Be the light you wish to see in the world. Be the hope, the plenty, the compassionate, the caring and sharing, the unwavering and graceful, not-single-handed but herbful, truthful, trusted and trusting, and faithful, loving, embracing, here-to-answer-my-calling, the committed, free moving, safe, safer, safest, steady, human, being, the dust made of sparkles from universes you don’t know but touch with the tiniest of fibers.
You were born to do good. Born from goodness into goodness. Born to adore and be adored. Born to kiss magic with your toes and for your tongue to honey everyone's ears with a pristine mess born of earth’s cyclical convocations.
You aren’t as afraid as you think you are. Deep down in the caverns of your soul echo lost worlds that sing the oldest of songs. The song of all of us—caterpillars and inch worms, earwigs and rose buds, tobacco leaves and mullein flowers. The cicadas sing to the cycads; they know how long they’ve been here, do you?
You are more ready than you know to lick palm leaves and to chew up pine resins, and for your tongue and fingers, legs and toes, hair and nose to be swallowed up by the land and loved by the air in sea foam bubbles on shores made for all of us. You are more ready than you know to drink in the river you wash in and to remember why tomorrow will never be as sweet as today, even when you're living in yesterday.
You are more yourself every day, even as you doom scroll and learn about the latest billionaire plunder that lurches across the globe, showing us the ongoing destruction of caucacity. And as you grey and your opinions are more firmly entrenched; the neighbour's cows still wait for your lonely heart to sing to them. Nature bears witness to your song within a song.
You are everyone’s daughter and no one’s mother. The grace of the planet flows through you; she shows you how to be, how to peak out brightly from behind storm clouds, and how to wrestle with the wind just as a spider does in her late-night weaving.
You are meant to close gates only to your losses and to dance and plant in forgotten pastures.
There is nowhere to run to find better. The best is our bodies made of sand, fed on milk in alcoves where mothers chant protection into their children's flesh.
We have fed on poison for too long and rumble with hunger. Our recovery is hidden in each other’s quiet bellies.
You are mine. I am yours. There’s nowhere to go but back to each other to unbury the dead hearts we left behind to meet deadlines and get through long commutes. (Capitalism hates us).
Come to my little place, it is pristine but not perfect.

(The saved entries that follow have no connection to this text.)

(** * buildSentiment.js: report-row extraction, decoding and reconciliation

    A shallow embedding of [src/data/scripts/buildSentiment.js].

    - A JavaScript string is the list of its UTF-16 code units ([list N]).
    - [undefined]/[null] are [None]; a thrown [Error] is the [Throw] case of
      [result], carrying the message of the source.
    - A JavaScript number is [number]: a finite binary64 value held as the
      rational it denotes, or an infinity, or NaN.  The sign of zero is not
      tracked (no operation of the script observes it).
    - The Unicode upper-case table used by [String.prototype.toUpperCase] is a
      parameter ([Uppercase_Mapping]) of the definitions that need it. *)

From Stdlib Require Import ZArith NArith QArith String Ascii Lia.
From stdpp Require Import base tactics option list numbers.

Local Open Scope N_scope.

Abbreviation jsstring := (list N) (only parsing).

(** ** String literals and named code units *)

Definition lit (s : string) : jsstring :=
  map N_of_ascii (list_ascii_of_string s).
Arguments lit s%_string.

Definition TAB : N := 9.
Definition LF : N := 10.
Definition CR : N := 13.
Definition SPACE : N := 32.
Definition DQUOTE : N := 34.
Definition PLUS : N := 43.
Definition COMMA : N := 44.
Definition HYPHEN : N := 45.
Definition DOT : N := 46.
Definition SLASH : N := 47.
Definition FIGURE_DASH : N := 0x2012.
Definition EN_DASH : N := 0x2013.
Definition EM_DASH : N := 0x2014.
Definition MINUS_SIGN : N := 0x2212.

(** ** Character classes of the regular expressions *)

(** [\d] *)
Definition isDigit (c : N) : bool := (48 <=? c) && (c <=? 57).

(** [\s], which is also the set removed by [String.prototype.trim]:
    WhiteSpace and LineTerminator of ECMAScript. *)
Definition isWhiteSpace (c : N) : bool :=
  (c =? 9) || (c =? 10) || (c =? 11) || (c =? 12) || (c =? 13) || (c =? 32)
  || (c =? 0xA0) || (c =? 0x1680)
  || ((0x2000 <=? c) && (c <=? 0x200A))
  || (c =? 0x2028) || (c =? 0x2029) || (c =? 0x202F) || (c =? 0x205F)
  || (c =? 0x3000) || (c =? 0xFEFF).

(** [[‒–—−]]: figure dash, en dash, em dash, minus sign. *)
Definition isDashVariant (c : N) : bool :=
  (c =? 0x2012) || (c =? 0x2013) || (c =? 0x2014) || (c =? 0x2212).

(** ** String primitives *)

Fixpoint dropWhile (f : N → bool) (s : jsstring) : jsstring :=
  match s with
  | [] => []
  | c :: r => if f c then dropWhile f r else s
  end.

Fixpoint span (f : N → bool) (s : jsstring) : jsstring * jsstring :=
  match s with
  | [] => ([], [])
  | c :: r => if f c then let '(a, b) := span f r in (c :: a, b) else ([], s)
  end.

Definition trimStart (s : jsstring) : jsstring := dropWhile isWhiteSpace s.

Fixpoint trimEnd (s : jsstring) : jsstring :=
  match s with
  | [] => []
  | c :: r =>
      match trimEnd r with
      | [] => if isWhiteSpace c then [] else [c]
      | r' => c :: r'
      end
  end.

(** [s.trim()] *)
Definition trim (s : jsstring) : jsstring := trimEnd (trimStart s).

(** [s.replace(/[‒–—−]/g,'-')] *)
Definition unifyDashes (s : jsstring) : jsstring :=
  map (λ c, if isDashVariant c then HYPHEN else c) s.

Sometimes drought and fires consume us, sometimes, we are buried in snow and heartache. None are turned away.
Drink clean water and soup made from butternuts grown in my garden. Gather your thoughts while your heart picks wildflowers in the field made for bees. We will pollinate the valleys we sleep in and the gorges in our hearts.
I have not forgotten about light, how it gets in, how your darkness won’t last, and how somewhere in the stars, universes are being born. Maybe right here, between us...a planet is evolving from our dusty toes and a COVID runny nose, and fingertips imprinted with the stories of riverbeds.

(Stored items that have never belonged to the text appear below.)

(** "inline math": [tmp = stream.match(/^\${1,2}/)] consumes the dollars
    whether or not math opens; the result is the stream after it and, when
    math opens, the opening token [tmp[0]]. *)
Definition mathOpen (stream : StringStream) : StringStream * option string :=
  match matchRE dollarsRE true stream with
  | Some (n, stream') =>
      let tmp0 := String.substring (pos stream) n (str stream) in
      if String.eqb tmp0 "$$"
         || test closingDollarRE (dropStr (pos stream + 1) (str stream))
      then (stream', Some tmp0)
      else (stream', None)
  | None => (stream, None)
  end.

(** "now list bullets and quote indents are gone. Enter the content." *)
Definition token_inline (stream : StringStream) (state : State) : outcome :=
  let atBeginning := atBeginning state in
  let state :=
    if atBeginning && testPeek nonSpaceRE (peek stream)
    then set_atBeginning false state else state in
  let state := set_combineTokens (CombineBool true) state in
  match (if bool_decide (inside state = Some tableTitleSep)
         then matchRE dashRE true stream else None) with
  | Some (_, stream') =>
      Ret (Some "hmd-table-title-dash line-HyperMD-table-row line-HyperMD-table-rowsep ")
          stream' (set_combineTokens (CombineBool false) state)
  | None =>
  match matchRE inlineCodeRE true stream with
  | Some (_, stream') => Ret None stream' state
  | None =>
  match mathOpen stream with
  | (stream', Some tmp0) =>
      Ret (Some ("formatting formatting-math formatting-math-begin math math-"
                 +:+ showNat (String.length tmp0)))
          stream'
          (set_combineTokens (CombineBool false)
             (set_extra (ExtraStr tmp0) (set_inside (Some math) state)))
  | (stream, None) =>
  match tablePart stream state with
  | Done o => o
  | Next stream state => mixablePart atBeginning stream state
  end end end end.

(** [token(stream, state)] *)
Definition token (stream : StringStream) (state : State) : outcome :=
  let state := set_combineTokens CombineNull state in
  match inside state with
  | Some math => token_math stream state
  | Some codeFence => token_codeFence stream state
  | _ =>
      match (if (pos stream =? 0)%nat then lineStart stream state else Next stream state) with
      | Done o => o
      | Next stream state =>
          if bool_decide (inside state = Some listSpace)
          then token_listSpace stream state
          else token_inline stream state
      end
  end.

You are not ready to give up but to move on, to move up, to move, just as the planet does, just as God does; so they say.

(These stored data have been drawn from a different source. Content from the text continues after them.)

(** A request changes the status through the events emitted while it
    is served, and in no other way. *)
Lemma handle_status (r : Request UpdateInfo ProgressInfo UpdateDownloadedEvent
                           UpdateCheckResult) (u : Controller) :
  current (snd (handle event_info updateInfo r u))
  = current (after event_info (events_of r) u)
  ∧ mainWindow (snd (handle event_info updateInfo r u)) = mainWindow u.
Proof.
  assert (Hwin : ∀ events (v : Controller),
             mainWindow (after event_info events v) = mainWindow v).
  { induction events as [|e events IH]; intros v; [done|].
    rewrite after_cons, IH.
    by destruct (listener_runs e v) as (s & -> & _). }
  destruct r as [| |c|c|c| |]; try (split; reflexivity).
  - cbn [handle events_of].
    unfold try_catch, bind, checkForUpdates, try_catch, await, bind.
    destruct (for_of_listener (emitted c) u) as (done & ->).
    unfold lift. destruct (settled c); simpl; split; by rewrite ?Hwin.
  - cbn [handle events_of].
    unfold try_catch, bind, downloadUpdate, try_catch, await, bind.
    destruct (for_of_listener (emitted c) u) as (done & ->).
    unfold lift. destruct (settled c); simpl; split; by rewrite ?Hwin.
  - cbn [handle events_of]. unfold bind, quitAndInstall, await, bind.
    destruct (for_of_listener (emitted c) u) as (done & ->).
    unfold lift. destruct (settled c); simpl; split; by rewrite ?Hwin.
Qed.

(** *** The transitions of the status *)

(** C2, as amended.  Each event of the updater sets the status by its
    kind alone, whatever the status was; so every transition the design
    document gives for an event is taken, and so are the same moves from
    the states the document does not list.  A progress event replaces
    the progress payload and keeps [info] and [error]; a failure stores
    its message.  A request of the UI, the download request included,
    changes the status record only through the events emitted while it
    is served: with no event the record is what it was. *)
Theorem status_transitions :
  (∀ (e : Event) (u : Controller),
     status (current (snd (listener event_info e u)))
     = match e with
       | checking_for_update => checking
       | update_available _ => available
       | update_not_available _ => not_available
       | download_progress _ => downloading
       | update_downloaded _ => downloaded
       | error_event _ => errored
       end)
  ∧ (∀ (e : Event) (u : Controller) s',
       specified (status (current u)) (trigger_of e) s' →
       status (current (snd (listener event_info e u))) = s')
  ∧ (∀ p (u : Controller),
       current (snd (listener event_info (download_progress p) u))
       = {| status := downloading; info := info (current u);
            progress := Some p; error := error (current u) |})
  ∧ (∀ err (u : Controller),
       error (current (snd (listener event_info (error_event err) u)))
       = Some (message err))
  ∧ (∀ r (u : Controller),
       current (snd (handle event_info updateInfo r u))
       = current (after event_info (events_of r) u))
  ∧ (∀ r (u : Controller),
       events_of r = [] →
       current (snd (handle event_info updateInfo r u)) = current u).
Proof.
  assert (Hkind : ∀ (e : Event) (u : Controller),
     status (current (snd (listener event_info e u)))
     = match e with
       | checking_for_update => checking
       | update_available _ => available
       | update_not_available _ => not_available
       | download_progress _ => downloading
       | update_downloaded _ => downloaded
       | error_event _ => errored
       end).
  { intros e u. destruct (listener_runs e u) as (s & -> & ->).
    by destruct e. }
  split; [exact Hkind|]. split.
  { intros e u s' Hspec. rewrite Hkind.
    destruct e; cbn [trigger_of] in Hspec; by inversion Hspec. }
  split.
  { intros p u. by destruct (listener_runs (download_progress p) u)
      as (s & -> & ->). }
  split.
  { intros err u. by destruct (listener_runs (error_event err) u)
      as (s & -> & ->). }
  split.
  { intros r u. apply handle_status. }
  intros r u Hr. destruct (handle_status r u) as [-> _]. by rewrite Hr.
Qed.

(** *** Progress *)

Lemma progress_after (events : list Event) (u : Controller) :
  progress (current (after event_info events u))
  = fold_left (fun acc e => match e with
                            | download_progress p => Some p
                            | _ => acc
                            end) events (progress (current u)).
Proof.
  revert u. induction events as [|e events IH]; intros u; [done|].
  rewrite after_cons, IH. cbn [fold_left]. f_equal.
  destruct (listener_runs e u) as (s & -> & ->). by destruct e.
Qed.

(** C4, as amended.  An update-found event yields the status
    [available] with the info of the event and the progress payload
    that was there before; a failure yields [errored] with the message
    of the error and, again, the progress payload that was there.  The
    payload is never removed: after any run of events from the initial
    state it is the latest one reported, and there is none exactly when
    no progress event has occurred. *)
Theorem progress_is_kept :
  (∀ i (u : Controller),
     let s := current (snd (listener event_info (update_available i) u)) in
     status s = available ∧ info s = Some i
     ∧ progress s = progress (current u))
  ∧ (∀ err (u : Controller),
       let s := current (snd (listener event_info (error_event err) u)) in
       status s = errored ∧ error s = Some (message err)
       ∧ progress s = progress (current u))
  ∧ (∀ v (events : list Event),
       progress (current (after event_info events (constructor v)))
       = last_progress events).
Proof.
  split; [|split].
  - intros i u.
    by destruct (listener_runs (update_available i) u) as (s & -> & ->).
  - intros err u.
    by destruct (listener_runs (error_event err) u) as (s & -> & ->).
  - intros v events. by rewrite progress_after.
Qed.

Our planets rotate together on this ellipsis that no one knows everything about,
If I don’t awaken in the morning, not because I forgot to say the Sh’ma daily for 50 years; carve my name on your fence. Hum a song you can’t get out of your head, and gather my remains. Throw them into the creek, or the sky, so I can whisper how you’re made of magic and thunder, and maybe you’ll listen.